*TRY IT:* Using the records below, transcribe word for word the stretch from the line that contains "transport, the trace" through the line that contains "0xa4beea44; 0x4bdecfa9; 0xf6bb4b60;", both end lines included, and nothing else.
::::::::::
(** * iconikWasabiMD5: checksum_boto.py

    A shallow embedding of [src/checksum_boto.py] and the properties of its
    specification.  The script walks a bucket of an S3-compatible store,
    computes the MD5 of every object and stores it next to the object under
    the key [<key>.md5].

    Layout of the development:
    - [MD5]: RFC 1321 on 32-bit words held in [Z], once as the one-shot
      reference and once as the incremental object of [hashlib];
    - the world the script runs in (the bucket, the behaviour of the
      transport, the trace of requests and sleeps, the log) and the error
      monad over it;
    - [Tenacity]: the [@retry] decorator of the library of that name;
    - the functions of the script, under their own names;
    - the lemmas on the digest, the reading loop, the retry loop and one
      task, and the properties of the specification, [C1] to [C10].

    Keys are held as their UTF-8 bytes.  [str.lower] is Python's and is
    not written out: the script is modelled over it ([StrLower]), and the
    sample runs take it on keys of ASCII characters.  [exn] covers the
    subclasses of [Exception]. *)

From Stdlib Require Import ZArith List String Ascii QArith Qminmax Lia Bool.
From Stdlib.Strings Require Import Byte.
From stdpp Require Import base option gmap strings.
From Equations Require Import Equations.
Import ListNotations.

Local Open Scope Z_scope.

(** ** MD5 (RFC 1321) *)

Module MD5.

(** A 32-bit word is a [Z] kept in [0, 2^32) by [wrap32]. *)
Definition wrap32 (x : Z) : Z := Z.land x 0xffffffff.

Definition add32 (x y : Z) : Z := wrap32 (x + y).

Definition not32 (x : Z) : Z := Z.lxor x 0xffffffff.

Definition rotl32 (x n : Z) : Z :=
  wrap32 (Z.lor (Z.shiftl x n) (Z.shiftr x (32 - n))).

(** [K i = floor (2^32 * abs (sin (i + 1)))]. *)
Definition K : list Z :=
  [ 0xd76aa478; 0xe8c7b756; 0x242070db; 0xc1bdceee;
    0xf57c0faf; 0x4787c62a; 0xa8304613; 0xfd469501;
    0x698098d8; 0x8b44f7af; 0xffff5bb1; 0x895cd7be;
    0x6b901122; 0xfd987193; 0xa679438e; 0x49b40821;
    0xf61e2562; 0xc040b340; 0x265e5a51; 0xe9b6c7aa;
    0xd62f105d; 0x02441453; 0xd8a1e681; 0xe7d3fbc8;
    0x21e1cde6; 0xc33707d6; 0xf4d50d87; 0x455a14ed;
    0xa9e3e905; 0xfcefa3f8; 0x676f02d9; 0x8d2a4c8a;
    0xfffa3942; 0x8771f681; 0x6d9d6122; 0xfde5380c;
    0xa4beea44; 0x4bdecfa9; 0xf6bb4b60; 0xbebfbc70;
    0x289b7ec6; 0xeaa127fa; 0xd4ef3085; 0x04881d05;
    0xd9d4d039; 0xe6db99e5; 0x1fa27cf8; 0xc4ac5665;
    0xf4292244; 0x432aff97; 0xab9423a7; 0xfc93a039;
    0x655b59c3; 0x8f0ccc92; 0xffeff47d; 0x85845dd1;
    0x6fa87e4f; 0xfe2ce6e0; 0xa3014314; 0x4e0811a1;
    0xf7537e82; 0xbd3af235; 0x2ad7d2bb; 0xeb86d391 ].

(** Per-round left-rotation amounts. *)
Definition R : list Z :=
  [ 7; 12; 17; 22; 7; 12; 17; 22; 7; 12; 17; 22; 7; 12; 17; 22;
    5;  9; 14; 20; 5;  9; 14; 20; 5;  9; 14; 20; 5;  9; 14; 20;
    4; 11; 16; 23; 4; 11; 16; 23; 4; 11; 16; 23; 4; 11; 16; 23;
    6; 10; 15; 21; 6; 10; 15; 21; 6; 10; 15; 21; 6; 10; 15; 21 ].

Definition chaining : Type := Z * Z * Z * Z.

Definition IV : chaining := (0x67452301, 0xefcdab89, 0x98badcfe, 0x10325476).

Definition byte_to_Z (b : byte) : Z := Z.of_N (Byte.to_N b).

Definition byte_of_Z (z : Z) : byte :=
  match Byte.of_N (Z.to_N (z mod 256)) with
  | Some b => b
  | None => x00
  end.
::::::::::
*WRITTEN SOLUTION:*
      transport, the trace of requests and sleeps, the log) and the error
      monad over it;
    - [Tenacity]: the [@retry] decorator of the library of that name;
    - the functions of the script, under their own names;
    - the lemmas on the digest, the reading loop, the retry loop and one
      task, and the properties of the specification, [C1] to [C10].

    Keys are held as their UTF-8 bytes.  [str.lower] is Python's and is
    not written out: the script is modelled over it ([StrLower]), and the
    sample runs take it on keys of ASCII characters.  [exn] covers the
    subclasses of [Exception]. *)

From Stdlib Require Import ZArith List String Ascii QArith Qminmax Lia Bool.
From Stdlib.Strings Require Import Byte.
From stdpp Require Import base option gmap strings.
From Equations Require Import Equations.
Import ListNotations.

Local Open Scope Z_scope.

(** ** MD5 (RFC 1321) *)

Module MD5.

(** A 32-bit word is a [Z] kept in [0, 2^32) by [wrap32]. *)
Definition wrap32 (x : Z) : Z := Z.land x 0xffffffff.

Definition add32 (x y : Z) : Z := wrap32 (x + y).

Definition not32 (x : Z) : Z := Z.lxor x 0xffffffff.

Definition rotl32 (x n : Z) : Z :=
  wrap32 (Z.lor (Z.shiftl x n) (Z.shiftr x (32 - n))).

(** [K i = floor (2^32 * abs (sin (i + 1)))]. *)
Definition K : list Z :=
  [ 0xd76aa478; 0xe8c7b756; 0x242070db; 0xc1bdceee;
    0xf57c0faf; 0x4787c62a; 0xa8304613; 0xfd469501;
    0x698098d8; 0x8b44f7af; 0xffff5bb1; 0x895cd7be;
    0x6b901122; 0xfd987193; 0xa679438e; 0x49b40821;
    0xf61e2562; 0xc040b340; 0x265e5a51; 0xe9b6c7aa;
    0xd62f105d; 0x02441453; 0xd8a1e681; 0xe7d3fbc8;
    0x21e1cde6; 0xc33707d6; 0xf4d50d87; 0x455a14ed;
    0xa9e3e905; 0xfcefa3f8; 0x676f02d9; 0x8d2a4c8a;
    0xfffa3942; 0x8771f681; 0x6d9d6122; 0xfde5380c;
    0xa4beea44; 0x4bdecfa9; 0xf6bb4b60; 0xbebfbc70;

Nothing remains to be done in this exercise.